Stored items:
_ _ _
Lemma melt_long (ages : Series) (f : string → Series) (cs : list string) :
  Forall (λ c, length (f c) = length ages) cs →
  strip_company (dropna_rate (melt (("Age", ages) :: ((λ c, (c, f c)) <$> cs))))
  = [("Age", concat ((λ c, keep (notna_mask (f c)) ages) <$> cs));
     ("Company",
      concat ((λ c, replicate (length (dropna (f c))) (CStr (display_name c))) <$> cs));
     ("Rate", concat ((λ c, dropna (f c)) <$> cs))].
Proof.
  intros Hlen. unfold melt. rewrite dropna_rate_long, strip_company_long.
  rewrite <- !list_fmap_compose.
  change (concat (snd ∘ (λ c, (c, f c)) <$> cs)) with (concat (f <$> cs)).
  change (concat ((λ _, ages) ∘ (λ c, (c, f c)) <$> cs))
    with (concat ((λ _ : string, ages) <$> cs)).
  change (concat ((λ '(c, _), replicate (length ages) (CStr c))
                    ∘ (λ c, (c, f c)) <$> cs))
    with (concat ((λ c, replicate (length ages) (CStr c)) <$> cs)).
  rewrite (keep_blocks f (λ _, ages)) by done.
  rewrite (keep_blocks f (λ c, replicate (length ages) (CStr c)))
    by (eapply Forall_impl; [exact Hlen|]; intros c Hc; by rewrite length_replicate).
  rewrite (company_blocks _ _ _ Hlen).
  rewrite (keep_blocks f f) by (by apply Forall_forall).
  do 3 f_equal. do 2 f_equal.
  apply list_fmap_ext. intros i c _. apply keep_notna.
Qed.

(** What [build_trend] computes past its filters, for companies that are
    columns of the rows left. *)
Lemma long_value (F : DataFrame) (melt_cols : list string) :
  rectangular F → "Age" ∈ columns F →
  Forall (λ c, c ∈ columns F ∧ c ≠ "Age") melt_cols →
  rbind (coerce_report_value parse_float F melt_cols []).1 (λ missing,
  rbind (getitem_list (coerce_report_value parse_float F melt_cols []).2
           ("Age" :: melt_cols)) (λ sub,
  inr (strip_company (dropna_rate (melt sub)), missing)))
  = inr (long_frame F melt_cols,
         List.filter (λ c, all_missing (numeric F c)) melt_cols).
Proof.
  intros Hrect Ha Hall.
  destruct (coerce_report_value_ok melt_cols F []) as (H1 & H2 & H3).
  { eapply Forall_impl; [exact Hall|]. by intros c [Hc _]. }
  rewrite H1. cbn [rbind app]. rewrite getitem_list_cols.
  2:{ apply Forall_cons. rewrite H2. split; [done|].
      eapply Forall_impl; [exact Hall|]. by intros c [Hc _]. }
  cbn [rbind]. rewrite fmap_cons, H3.
  rewrite decide_False.
  2:{ intros Hin. eapply Forall_forall in Hall; [|exact Hin]. by destruct Hall. }
  assert ((λ c, (c, col (coerce_report_value parse_float F melt_cols []).2 c)) <$> melt_cols
          = (λ c, (c, numeric F c)) <$> melt_cols) as ->.
  { apply Forall_fmap_ext, Forall_forall. intros c Hc. by rewrite H3, decide_True. }
  rewrite melt_long; [done|].
  eapply Forall_impl; [exact Hall|]. intros c [Hc _]. unfold numeric, to_numeric.
  rewrite length_fmap. by apply rectangular_col_length.
Qed.

Lemma filtered_of_rectangular (d F : DataFrame) :
  filtered_of d F → rectangular d → rectangular F.
Proof. induction 1; [done|]. intros Hd. by apply rectangular_mask_rows, IHfiltered_of. Qed.

Lemma trend_value_ok (d : DataFrame) (companies : list string)
    (gender occupation benefit : string) (benefit_period waiting_period : option string) :
  rectangular d → "Age" ∈ columns d → "Gender" ∈ columns d → "Occupation" ∈ columns d →
  ∃ F, filtered_rows d gender occupation benefit benefit_period waiting_period = inr F
    ∧ filtered_of d F
    ∧ trend_value parse_float d companies gender occupation benefit
        benefit_period waiting_period
      = match selected companies (company_columns (columns d)) with
        | [] => inr ([], [])
        | melt_cols =>
          inr (long_frame F melt_cols,
               List.filter (λ c, all_missing (numeric F c)) melt_cols)
        end.
Proof.
  intros Hrect Ha Hg Ho.
  destruct (filter_then_ok d gender occupation benefit benefit_period waiting_period Hg Ho)
    as (F & HF & Hkv).
  exists F. split; [apply Hkv|]. split; [done|].
  unfold trend_value. rewrite Hkv. unfold selected.
  assert (Forall (λ c, c ∈ columns F ∧ c ≠ "Age")
            (List.filter (λ c, match companies with
                               | [] => true
                               | _ => bool_decide (c ∈ companies)
                               end) (company_columns (columns d)))) as Hall.
  { apply Forall_forall. intros c Hc.
    apply list_elem_of_In, filter_In in Hc as [Hc%list_elem_of_In _].
    rewrite (filtered_of_columns d F HF). split.
    - by apply company_columns_spec in Hc as [? _].
    - by apply (company_column_not_age (columns d)). }
  destruct (List.filter _ (company_columns (columns d))) as [|c0 rest]; [done|].
  cbv zeta. apply long_value; [|by rewrite (filtered_of_columns d F HF)|done].
  by apply (filtered_of_rectangular d).
Qed.
Definition rs_with (r : RangeSet) (s : gset Z) : RangeSet :=
  {| rs_members := s; padding := padding r; autostep := autostep r |}.

(** [RangeSet.fromone(value, pad)] *)
Definition rs_fromone (i : Z) (pad : nat) : RangeSet :=
  {| rs_members := {[ i ]}; padding := pad; autostep := None |}.

(** ** Python values, objects and the store *)

Definition loc := positive.

(** The values a method of the module can receive as an operand. *)
Inductive value : Type :=
  | VNone
  | VInt (z : Z)
  | VStr (s : string)
  | VSlice (start stop step : option Z)
  | VRangeSet (l : loc)
  | VNodeSet (l : loc)
  | VNotImplemented
  | VBool (b : bool)
  | VObject.

(** The external group resolver (interface of section 6 of the specification):
    [group_nodes name namespace]. *)
Record resolver : Type := {
  group_nodes : string → option string → res (list string)
}.

(** [ParsingEngine] objects only carry their resolver. *)
Record parsing_engine : Type := {
  group_resolver : option resolver
}.

(** The attributes that [NodeSet.__init__] adds to the ones set by
    [NodeSetBase.__init__]. *)
Record nodeset_attrs : Type := {
  _autostep : option Z;
  _resolver : option resolver;
  _parser : parsing_engine
}.

Inductive klass : Type := CNodeSetBase | CNodeGroupBase | CNodeSet.
(** * Brent oil dashboard backend: the analytical data layer of
      [dashboard/backend/app.py] ([OilDataAPI]) and what its specification
      says about it.

    Modelling conventions.
    - A pandas/NumPy [float64] cell is an exact rational extended with the
      IEEE special values [NaN], [+inf] and [-inf]; rounding is not modelled
      and zero carries no sign. Sums, means and quotients are therefore the
      exact ones: statements about them give the formula the code evaluates,
      not the last bits of the float it returns.
    - [np.log] and [np.sqrt] on finite positive arguments, the string
      parser behind [pd.Timestamp] and the printing of timestamps are library
      code outside the repository: they are parameters of the development
      ([ln], [sqrt], [parse_ts], [strftime], [csv_date]).
    - A [Timestamp] is a number of nanoseconds since the epoch; the date
      column of the price table is tz-naive and holds no missing value.
    - [DataFrame.sort_values] sorts with quicksort, which leaves the order
      of rows of equal date to the algorithm; [sort_values_date] takes the
      order of a stable sort. With pairwise distinct dates every sort gives
      that order ([sorted_by_date_unique]), and statements about the position
      of a row ask for distinct dates.
    - A Python call either returns a value or raises: [outcome]. *)

From Stdlib Require Import ZArith QArith Qabs String Ascii List Sorted Permutation
  Bool Lia Lqa.
Import ListNotations.

Set Warnings "-register-all".

Local Open Scope Z_scope.

(** ** Python outcomes *)

Inductive exn : Type :=
| ValueError | TypeError | ZeroDivisionError | IndexError | FileNotFoundError.

Inductive outcome (A : Type) : Type :=
| Returns (a : A)
| Raises (e : exn).

Arguments Returns {A} a.
Arguments Raises {A} e.

Definition obind {A B} (m : outcome A) (k : A -> outcome B) : outcome B :=
  match m with
  | Returns a => k a
  | Raises e => Raises e
  end.

(** ** float64 cells *)

Module F64.

Inductive float64 : Type :=
| NaN
| NegInf
| PosInf
| Fin (q : Q).

Definition of_Z (z : Z) : float64 := Fin (inject_Z z).
Definition of_nat (n : nat) : float64 := of_Z (Z.of_nat n).

Definition isna (a : float64) : bool :=
  match a with NaN => true | _ => false end.

Definition notna (a : float64) : bool := negb (isna a).

(** Sign of a value that is not NaN. *)
Definition sgn (a : float64) : comparison :=
  match a with
  | NaN => Eq
  | NegInf => Lt
  | PosInf => Gt
  | Fin q => Qcompare q 0
  end.

Definition fneg (a : float64) : float64 :=
  match a with
  | NaN => NaN
  | NegInf => PosInf
  | PosInf => NegInf
  | Fin q => Fin (- q)
  end.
_ _ _
### Assigned task
Your task for the entries above: copy exactly the span starting with the line with "by (eapply Forall_impl;" and going on through the line with "(** What [build_trend]", both lines included, and nothing else.

### Answer to this exercise
    by (eapply Forall_impl; [exact Hlen|]; intros c Hc; by rewrite length_replicate).
  rewrite (company_blocks _ _ _ Hlen).
  rewrite (keep_blocks f f) by (by apply Forall_forall).
  do 3 f_equal. do 2 f_equal.
  apply list_fmap_ext. intros i c _. apply keep_notna.
Qed.

(** What [build_trend] computes past its filters, for companies that are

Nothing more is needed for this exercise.